The answer must be a single number: how many lines of the entries below include "delta".

__EXTRACTED ENTRIES__
BEGIN
(* ===== verification/TcpRun.v ===== *)
(** * Symbolic execution of the transport layer

    Rules for the state accesses and for the five sending helpers.  All five
    are instances of one function, [transmit]; against the laws of the
    environment it never faults and leaves the manager as it was. *)

From S2P Require Import Prelude CppStrings Doubles Packet Transport Runtime TcpData TcpSend TcpSocket.

(** ** Sockets in the manager *)

Definition sock_at (sk : ptr) (s : TcpSocket) (t : TcpManager) : Prop :=
  allSockets_ t !! sk = Some s.

Definition put_sock (sk : ptr) (s : TcpSocket) (t : TcpManager) : TcpManager :=
  set_allSockets (<[sk := s]> (allSockets_ t)) t.

Lemma put_sock_at sk s s' t : sock_at sk s t -> sock_at sk s' (put_sock sk s' t).
Proof.
  unfold sock_at, put_sock. cbn. intros Hs. apply list_lookup_insert_eq.
  by eapply lookup_lt_Some.
Qed.

Lemma put_sock_ne sk sk' s s' t :
  sk <> sk' -> sock_at sk s (put_sock sk' s' t) <-> sock_at sk s t.
Proof. unfold sock_at, put_sock. cbn. intros. by rewrite list_lookup_insert_ne. Qed.

Lemma put_sock_put sk s s' t : put_sock sk s' (put_sock sk s t) = put_sock sk s' t.
Proof.
  unfold put_sock. destruct t. cbn. unfold set_allSockets. cbn. f_equal.
  apply list_insert_insert_eq.
Qed.

Lemma put_sock_id sk s t : sock_at sk s t -> put_sock sk s t = t.
Proof.
  unfold sock_at, put_sock. destruct t. cbn. unfold set_allSockets. cbn.
  intros. by rewrite list_insert_id.
Qed.

Lemma addr_put sk s t : addr_ (put_sock sk s t) = addr_ t.
Proof. done. Qed.
Lemma listeners_put sk s t : listenersByPort_ (put_sock sk s t) = listenersByPort_ t.
Proof. done. Qed.
Lemma pending_put sk s t : synPendingByKey_ (put_sock sk s t) = synPendingByKey_ t.
Proof. done. Qed.
Lemma established_put sk s t : establishedByKey_ (put_sock sk s t) = establishedByKey_ t.
Proof. done. Qed.
Lemma sockets_put sk s t : allSockets_ (put_sock sk s t) = <[sk := s]> (allSockets_ t).
Proof. done. Qed.

#[global] Opaque put_sock.
Create Rewrite HintDb tcp.
#[export] Hint Rewrite addr_put listeners_put pending_put established_put
  put_sock_put : tcp.
#[export] Hint Resolve put_sock_at : nb.

Section run.
Context {E : Type}.
Implicit Types (t : TcpManager) (e : E) (s : TcpSocket).

Lemma deref_run sk s t e : sock_at sk s t -> deref sk (t, e) = (Ret s, (t, e)).
Proof. unfold sock_at, deref, tget, bind, gets. cbn. by intros ->. Qed.

Lemma upd_run sk s f t e :
  sock_at sk s t -> upd sk f (t, e) = (Ret tt, (put_sock sk (f s) t, e)).
Proof.
  intros Hs. unfold upd, bind. rewrite (deref_run _ _ _ _ Hs).
  unfold tmodify, modify. cbn. do 2 f_equal. Transparent put_sock.
  unfold put_sock. f_equal. by apply list_alter_insert.
  Opaque put_sock.
Qed.

Lemma wp_deref sk s t e (Q : TcpSocket -> TcpManager * E -> Prop) X :
  sock_at sk s t -> Q s (t, e) -> wp (deref sk) (t, e) Q X.
Proof. intros Hs HQ. unfold wp. by rewrite (deref_run _ _ _ _ Hs). Qed.

Lemma wp_upd sk s f t e (Q : unit -> TcpManager * E -> Prop) X :
  sock_at sk s t -> Q tt (put_sock sk (f s) t, e) -> wp (upd sk f) (t, e) Q X.
Proof. intros Hs HQ. unfold wp. by rewrite (upd_run _ _ _ _ _ Hs). Qed.

Lemma wp_tget {A} (f : TcpManager -> A) t e (Q : A -> TcpManager * E -> Prop) X :
  Q (f t) (t, e) -> wp (tget f) (t, e) Q X.
Proof. done. Qed.

Lemma wp_tmodify f t e (Q : unit -> TcpManager * E -> Prop) X :
  Q tt (f t, e) -> wp (tmodify f) (t, e) Q X.
Proof. done. Qed.

Lemma wp_env {A} (m : M E A) t e (Q : A -> TcpManager * E -> Prop) X :
  wp m e (fun a e' => Q a (t, e')) (fun f e' => X f (t, e')) ->
  wp (env m) (t, e) Q X.
Proof. intros Hm. unfold env. by apply wp_zoom. Qed.
End run.

(** ** One function behind the sending helpers *)

Section transmit.
Context {E : Type} `{Manager E}.

Definition transmit (seg : exn + Transport) (destAddr : Z) (trace err : string)
    : M (TcpManager * E) bool :=
  try_catch
    (let! t := lift_exn seg in
     let! addr := tget addr_ in
     let! pkt := lift_exn (new_Packet destAddr addr MAX_TTL TRANSPORT_PKT 0
                             (Transport.pack t)) in
     env (mgr_sendPkt addr destAddr (Packet.pack pkt)) ;;
     cout trace ;;
     ret true)
    (fun e =>
     logError (err +:+ what e) ;;
     ret false).

Lemma sendSyn_transmit sk destAddr destPort s t (e : E) :
  sock_at sk s t ->
  sendSyn sk destAddr destPort (t, e) =
  transmit (new_Transport (localPort_ s) destPort SYN 0 (synSeq_ s) []) destAddr
    "S" "Failed to send SYN: " (t, e).
Proof.
  intros Hs. unfold sendSyn, transmit, try_catch. erewrite bind_run; [done|].
  by apply deref_run.
Qed.

Lemma sendFin_transmit sk destAddr destPort s t (e : E) :
  sock_at sk s t ->
  sendFin sk destAddr destPort (t, e) =
  transmit (new_Transport (localPort_ s) destPort FIN 0 (finSeq_ s) []) destAddr
    "F" "Failed to send FIN: " (t, e).
Proof.
  intros Hs. unfold sendFin, transmit, try_catch. erewrite bind_run; [done|].
  by apply deref_run.
Qed.

Lemma sendData_transmit sk destAddr destPort seq payload (re : bool) s t (e : E) :
  sock_at sk s t ->
  sendData sk destAddr destPort seq payload re (t, e) =
  transmit (new_Transport (localPort_ s) destPort DATA 0 seq payload) destAddr
    (if re then "!" else ".") "Failed to send DATA: " (t, e).
Proof.
  intros Hs. unfold sendData, transmit, try_catch. erewrite bind_run; [done|].
  by apply deref_run.
Qed.

Lemma sendAck_transmit srcPort destAddr destPort ackNum (adv : bool) window :
  sendAck srcPort destAddr destPort ackNum adv window =
  transmit (new_Transport srcPort destPort ACK window ackNum []) destAddr
    (if adv then ":" else "?") "Failed to send ACK: ".
Proof. done. Qed.

Lemma sendFinFromPorts_transmit srcPort destAddr destPort :
  sendFinFromPorts srcPort destAddr destPort =
  transmit (new_Transport srcPort destPort FIN 0 0 []) destAddr
    "F" "Failed to send FIN: ".
Proof. done. Qed.

(** The packet that carries a segment from [addr] to [dest]. *)
Definition tcp_packet (addr dest : Z) (seg : Transport) : Packet :=
  mkPacket dest addr MAX_TTL TRANSPORT_PKT 0 (Transport.pack seg).

Lemma tcp_packet_new addr dest seg :
  0 <= addr <= 255 -> 0 <= dest <= 255 -> transport_ok seg ->
  new_Packet dest addr MAX_TTL TRANSPORT_PKT 0 (Transport.pack seg) =
    inr (tcp_packet addr dest seg) /\
  packet_ok (tcp_packet addr dest seg).
Proof.
  intros Ha Hd Hseg. pose proof (pack_fits seg Hseg) as Hf.
  unfold Packet.MAX_PAYLOAD_SIZE, Packet.MAX_PACKET_SIZE, Packet.HEADER_SIZE in Hf.
  assert (Hv : isValid (tcp_packet addr dest seg) = true).
  { apply isValid_spec. cbn. unfold MAX_TTL, TRANSPORT_PKT. lia. }
  split.
  - by apply new_Packet_spec.
  - split; [done|]. cbn. unfold INT_MIN, INT_MAX. lia.
Qed.

Lemma tcp_packet_sendable addr dest seg :
  0 <= addr <= 255 -> 0 <= dest <= 255 -> transport_ok seg ->
  sendable addr dest (Packet.pack (tcp_packet addr dest seg)).
Proof.
  intros Ha Hd Hseg. destruct (tcp_packet_new addr dest seg) as [_ Hok]; [done..|].
  pose proof (pack_fits seg Hseg) as Hf. split; [|split; [|split]].
  - unfold validAddress, MAX_ADDRESS. lia.
  - unfold validAddress, MAX_ADDRESS. lia.
  - rewrite packet_pack_length. cbn.
    unfold Packet.MAX_PAYLOAD_SIZE in Hf. lia.
  - exists (tcp_packet addr dest seg). split; [by apply packet_unpack_pack|].
    unfold isValidToSend. by rewrite (proj1 Hok).
Qed.

(** What [transmit] does with a well-formed segment between valid addresses,
    in any environment that accepts sendable packets. *)
Lemma transmit_run seg dest trace err t (e : E) :
  0 <= addr_ t <= 255 -> 0 <= dest <= 255 -> transport_ok seg ->
  transmit (inr seg) dest trace err (t, e) =
  try_catch (env (mgr_sendPkt (addr_ t) dest
                    (Packet.pack (tcp_packet (addr_ t) dest seg))) ;;
             cout trace ;; ret true)
    (fun x => logError (err +:+ what x) ;; ret false) (t, e).
Proof.
  intros Ha Hd Hseg. unfold transmit, try_catch.
  destruct (tcp_packet_new (addr_ t) dest seg) as [Hn _]; [done..|].
  unfold bind at 1. cbn [lift_exn ret]. unfold bind at 1. cbn [tget gets fst].
  unfold bind at 1. by rewrite Hn.
Qed.

Context `{!ManagerLaws E}.

(** The only faults are the environment's own. *)
Definition env_fault : fault -> TcpManager * E -> Prop := fun f s => mgr_fault f s.2.

Lemma wp_emit o t e (Q : unit -> TcpManager * E -> Prop) :
  mgr_ok e -> (forall e', sends e [] e' -> Q tt (t, e')) ->
  wp (env (mgr_emit o)) (t, e) Q env_fault.
Proof.
  intros He HQ. apply wp_env.
  eapply wp_conseq; [by apply mgr_emit_ok| |by intros].
  intros [] e' He'. by apply HQ.
Qed.

Lemma wp_cout str t e (Q : unit -> TcpManager * E -> Prop) :
  mgr_ok e -> (forall e', sends e [] e' -> Q tt (t, e')) ->
  wp (cout str) (t, e) Q env_fault.
Proof. apply wp_emit. Qed.

Lemma wp_now t e (Q : Z -> TcpManager * E -> Prop) :
  mgr_ok e ->
  (forall n e', sends e [] e' -> 0 <= n <= TIME_LIMIT -> Q n (t, e')) ->
  wp managerNowMs (t, e) Q env_fault.
Proof.
  intros He HQ. apply wp_env.
  eapply wp_conseq; [by apply mgr_now_ok| |by intros].
  intros n e' [Hn He']. by apply HQ.
Qed.

Lemma wp_addTimer node delta cb t e (Q : unit -> TcpManager * E -> Prop) :
  mgr_ok e -> 0 < delta <= TIME_LIMIT -> (forall e', sends e [] e' -> Q tt (t, e')) ->
  wp (env (mgr_addTimer node delta cb)) (t, e) Q env_fault.
Proof.
  intros He Hd HQ. apply wp_env.
  eapply wp_conseq; [by apply mgr_addTimer_ok| |by intros].
  intros [] e' He'. by apply HQ.
Qed.

Lemma wp_logError str t e (Q : unit -> TcpManager * E -> Prop) :
  mgr_ok e -> (forall e', sends e [] e' -> Q tt (t, e')) ->
  wp (logError str) (t, e) Q env_fault.
Proof. intros He HQ. apply wp_bind, wp_tget. by apply wp_emit. Qed.

Lemma wp_try_env {A} (m : M (TcpManager * E) A) h s Q :
  wp m s Q (fun f s' =>
    match f with Thrown e => wp (h e) s' Q env_fault | _ => env_fault f s' end) ->
  wp (try_catch m h) s Q env_fault.
Proof. apply wp_try. Qed.

(** The datagram that carries a segment. *)
Definition tcp_datagram (addr dest : Z) (seg : Transport) : datagram :=
  (addr, dest, Packet.pack (tcp_packet addr dest seg)).

(** A well-formed segment to a valid address is sent. *)
Lemma wp_transmit seg dest trace err t e (Q : bool -> TcpManager * E -> Prop) :
  mgr_ok e -> 0 <= addr_ t <= 255 -> 0 <= dest <= 255 -> transport_ok seg ->
  (forall e', sends e [tcp_datagram (addr_ t) dest seg] e' -> Q true (t, e')) ->
  wp (transmit (inr seg) dest trace err) (t, e) Q env_fault.
Proof.
  intros He Ha Hd Hseg HQ. unfold wp. rewrite transmit_run by done.
  fold (wp (try_catch (env (mgr_sendPkt (addr_ t) dest
               (Packet.pack (tcp_packet (addr_ t) dest seg))) ;;
             cout trace ;; ret true)
           (fun x => logError (err +:+ what x) ;; ret false)) (t, e) Q env_fault).
  assert (Hx : forall f e', mgr_fault f e' ->
    match f with
    | Thrown e0 => wp (logError (err +:+ what e0) ;; ret false) (t, e') Q env_fault
    | _ => env_fault f (t, e')
    end).
  { intros [x| | |] e' Hf; [by apply mgr_fault_exn in Hf|done..]. }
  apply wp_try_env, wp_bind, wp_env.
  eapply wp_conseq; [apply mgr_sendPkt_ok; [done|by apply tcp_packet_sendable]| |apply Hx].
  cbv beta. intros b e' He'. apply wp_bind.
  eapply wp_conseq; [apply (wp_cout _ _ _ (fun _ s => exists e'', s = (t, e'') /\ sends e' [] e''));
    [by apply He'|eauto]| |].
  - intros [] ? (e'' & -> & He''). apply wp_ret, HQ. by eapply sends_nil_r.
  - intros f [t' e''] Hf. destruct f; [by apply mgr_fault_exn in Hf|done..].
Qed.

(** Whatever the arguments, [transmit] does not fault and does not touch the
    manager: an illegal segment is only logged. *)
Lemma wp_transmit_any sp dp ty w n p dest trace err t e
    (Q : bool -> TcpManager * E -> Prop) :
  mgr_ok e -> INT_MIN <= w <= INT_MAX -> INT_MIN <= n <= INT_MAX ->
  (forall e', sends e [tcp_datagram (addr_ t) dest (mkTransport sp dp ty w n p)] e' ->
     0 <= dest <= 255 -> transport_ok (mkTransport sp dp ty w n p) -> Q true (t, e')) ->
  (forall e', sends e [] e' -> Q false (t, e')) ->
  wp (transmit (new_Transport sp dp ty w n p) dest trace err) (t, e) Q env_fault.
Proof.
  intros He Hw Hn HT HF.
  assert (Hlog : forall x, wp (logError (err +:+ what x) ;; ret false) (t, e) Q env_fault).
  { intros x. apply wp_bind, wp_logError; [done|]. intros. apply wp_ret. by apply HF. }
  destruct (new_Transport sp dp ty w n p) as [x|seg] eqn:Hseg.
  { apply wp_try_env. apply wp_bind, wp_fail, Hlog. }
  assert (seg = mkTransport sp dp ty w n p /\ transport_ok seg) as [-> Hok].
  { apply new_Transport_spec in Hseg as (-> & Hr). by split. }
  destruct (decide (0 <= addr_ t <= 255 /\ 0 <= dest <= 255)) as [[Ha Hd]|Hbad].
  { apply wp_transmit; [done..|]. intros. by apply HT. }
  apply wp_try_env, wp_bind, wp_ret, wp_bind, wp_tget, wp_bind. unfold new_Packet.
  destruct (isValid_fields _ _ _ _ _) eqn:Hv.
  { apply isValid_fields_spec in Hv. lia. }
  apply wp_fail, Hlog.
Qed.
End transmit.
END
__YOUR RESPONSE__
3